Below are the entries; return every line among them that holds the word "identity".

BEGIN

(** [provisionAndWelcome], step by step: the call to the provisioner,
    the statement that records [fulfilled], the mail. *)
Lemma provisionAndWelcome_run (args : value) (o : Outcomes) (w : world) :
  exists post row mail,
    V1.provisionAndWelcome args o w
    = match relay o with
      | None => (inl AxiosError, {| db := db w; log := log w ++ [post] |})
      | Some data =>
          let write := V1.parameters (now o) (row data) in
          match insert_on_conflict true V1.do_update write (db w) with
          | None =>
              (inl SQLITE_CONSTRAINT,
               {| db := db w; log := log w ++ [post; SqlRun write] |})
          | Some t =>
              (if smtp_ok o then inr tt else inl SmtpError,
               {| db := t; log := log w ++ [post; SqlRun write; mail data] |})
          end
      end
    /\ is_http post = true
    /\ (forall data, is_mail (mail data) = true)
    /\ (forall data,
          get (row data) "status" = Str "fulfilled"
          /\ get (row data) "checkout_session_id" = get args "checkout_session_id"
          /\ get (row data) "verification_session_id"
             = get args "verification_session_id").
Proof.
  remember (V1.provisionAndWelcome args o w) as run eqn:R.
  unfold V1.provisionAndWelcome, V1.sendMail, axios_post, transporter_sendMail in R.
  unfold bind, ask, emit in R. cbn zeta in R. cbn [db log] in R.
  match type of R with
  | context [HttpPost ?u ?b ?h ?t] => exists (HttpPost u b h t)
  end.
  exists (fun data => Obj [("checkout_session_id", get args "checkout_session_id");
                           ("verification_session_id", get args "verification_session_id");
                           ("customer_email", get args "email");
                           ("product_id", get args "product_id");
                           ("promo_code", get args "promo_code");
                           ("status", Str "fulfilled");
                           ("payload", Obj [("provision", data);
                                            ("fulfilled_at", Str (iso_now o))])]).
  match type of R with
  | context [Mail ?a ?b ?c _] => exists (fun data => Mail a b c (V1.welcome_mail data))
  end.
  split; [|repeat split; reflexivity].
  subst run. destruct (relay o) as [data|]; [|reflexivity].
  cbn zeta. unfold ret, throw. cbn beta iota. rewrite upsert_run by reflexivity.
  cbn [db log].
  destruct (insert_on_conflict _ _ _ _) as [t|]; cbn [db log].
  - rewrite <- !app_assoc. cbn [app]. destruct (smtp_ok o); reflexivity.
  - rewrite <- !app_assoc. reflexivity.
Qed.

(** The same steps with the row and the mail spelled out: what is stored
    is the row of lines 100-108, what is mailed is the text of lines
    118-121, to the address the caller gave. *)
Lemma provisionAndWelcome_steps (args : value) (o : Outcomes) (w : world) :
  exists post from subject,
    is_http post = true
    /\ V1.provisionAndWelcome args o w
       = match relay o with
         | None => (inl AxiosError, {| db := db w; log := log w ++ [post] |})
         | Some data =>
             let write :=
               V1.parameters (now o)
                 (Obj [("checkout_session_id", get args "checkout_session_id");
                       ("verification_session_id", get args "verification_session_id");
                       ("customer_email", get args "email");
                       ("product_id", get args "product_id");
                       ("promo_code", get args "promo_code");
                       ("status", Str "fulfilled");
                       ("payload", Obj [("provision", data);
                                        ("fulfilled_at", Str (iso_now o))])]) in
             match insert_on_conflict true V1.do_update write (db w) with
             | None =>
                 (inl SQLITE_CONSTRAINT,
                  {| db := db w; log := log w ++ [post; SqlRun write] |})
             | Some t =>
                 (if smtp_ok o then inr tt else inl SmtpError,
                  {| db := t;
                     log := log w ++ [post; SqlRun write;
                                      Mail from (get args "email") subject
                                           (V1.welcome_mail data)] |})
             end
         end.
Proof.
  remember (V1.provisionAndWelcome args o w) as run eqn:R.
  unfold V1.provisionAndWelcome, V1.sendMail, axios_post, transporter_sendMail in R.
  unfold bind, ask, emit in R. cbn zeta in R. cbn [db log] in R.
  match type of R with
  | context [HttpPost ?u ?b ?h ?t] => exists (HttpPost u b h t)
  end.
  match type of R with
  | context [Mail ?a _ ?c _] => exists a, c
  end.
  split; [reflexivity|].
  subst run. destruct (relay o) as [data|]; [|reflexivity].
  cbn zeta. unfold ret, throw. cbn beta iota. rewrite upsert_run by reflexivity.
  cbn [db log].
  destruct (insert_on_conflict _ _ _ _) as [t|]; cbn [db log].
  - rewrite <- !app_assoc. cbn [app]. destruct (smtp_ok o); reflexivity.
  - rewrite <- !app_assoc. reflexivity.
Qed.

End Paths.

(** ** Signature failures and unhandled event types *)

Section Gate.
Context `{Platform}.

(** C5.  A request whose signature header is invalid or missing, that is
    one on which [constructEvent] throws, is answered with HTTP 400; the
    store and the list of effects are exactly what they were: no statement
    was run, no call made, no mail sent, no handler entered.  This holds
    in each of the three variants (the third one puts the SDK's message
    in the body). *)
Theorem invalid_signature_rejected (unique_verification : bool) (req : Request)
    (o : Outcomes) (w : world) (message : string) :
  constructEvent (raw_body req) (stripe_signature req) (env "STRIPE_WEBHOOK_SECRET")
  = inl message ->
  V1.webhook req o w = (inr (mkResponse 400 (Text "Invalid signature")), w)
  /\ V2.webhook unique_verification req o w
     = (inr (mkResponse 400 (Text "Invalid signature")), w)
  /\ V3.webhook req o w
     = (inr (mkResponse 400 (Text ("Webhook Error: " ++ message)%string)), w).
Proof.
  intros E. unfold V1.webhook, V2.webhook, V3.webhook.
  unfold V1.WEBHOOK_SECRET, V2.STRIPE_WH. rewrite E. auto.
Qed.

(** C8.  A validly signed event whose type is none of
    [checkout.session.completed], [identity.verification_session.verified],
    [identity.verification_session.requires_input] is acknowledged with
    HTTP 200 and the receipt [{received: true}], and nothing else happens:
    the store is unchanged and no statement, provisioning call or mail is
    issued.  All three variants agree (the third handles a single type). *)
Theorem unhandled_event_acknowledged (unique_verification : bool) (req : Request)
    (o : Outcomes) (w : world) (event : value) :
  constructEvent (raw_body req) (stripe_signature req) (env "STRIPE_WEBHOOK_SECRET")
  = inr event ->
  nullish event = false ->
  is_str (get event "type") "checkout.session.completed" = false ->
  is_str (get event "type") "identity.verification_session.verified" = false ->
  is_str (get event "type") "identity.verification_session.requires_input" = false ->
  V1.webhook req o w = (inr received, w)
  /\ V2.webhook unique_verification req o w = (inr received, w)
  /\ V3.webhook req o w = (inr received, w).
Proof.
  intros E N T1 T2 T3. unfold V1.webhook, V2.webhook, V3.webhook.
  unfold V1.WEBHOOK_SECRET, V2.STRIPE_WH. rewrite E.
  unfold V1.dispatch, V2.dispatch, try_catch, V1.handle, V2.handle, bind, member.
  rewrite N. cbn [ret]. rewrite T1, T2, T3. auto.
Qed.

End Gate.

Lemma invalid_signature_rejected_witness :
  let P := fixed_platform (inl "No stripe-signature header value was provided.") in
  @V1.webhook P unsigned_request quiet empty_world
  = (inr (mkResponse 400 (Text "Invalid signature")), empty_world)
  /\ @V2.webhook P true unsigned_request quiet empty_world
     = (inr (mkResponse 400 (Text "Invalid signature")), empty_world)
  /\ @V3.webhook P unsigned_request quiet empty_world
     = (inr (mkResponse 400
               (Text "Webhook Error: No stripe-signature header value was provided.")),
        empty_world).
Proof.
  intros P.
  apply (@invalid_signature_rejected P true unsigned_request quiet empty_world
           "No stripe-signature header value was provided.").
  reflexivity.
Defined.

Lemma unhandled_event_acknowledged_witness :
  let event := event_of "customer.created" (Obj [("id", Str "cus_1")]) in
  let P := fixed_platform (inr event) in
  @V1.webhook P signed_request quiet empty_world = (inr received, empty_world)
  /\ @V2.webhook P false signed_request quiet empty_world = (inr received, empty_world)
  /\ @V3.webhook P signed_request quiet empty_world = (inr received, empty_world).
Proof.
  intros event P.
  apply (@unhandled_event_acknowledged P false signed_request quiet empty_world event);
    reflexivity.
Defined.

END

#### ANSWER SECTION
    [checkout.session.completed], [identity.verification_session.verified],
    [identity.verification_session.requires_input] is acknowledged with
  is_str (get event "type") "identity.verification_session.verified" = false ->
  is_str (get event "type") "identity.verification_session.requires_input" = false ->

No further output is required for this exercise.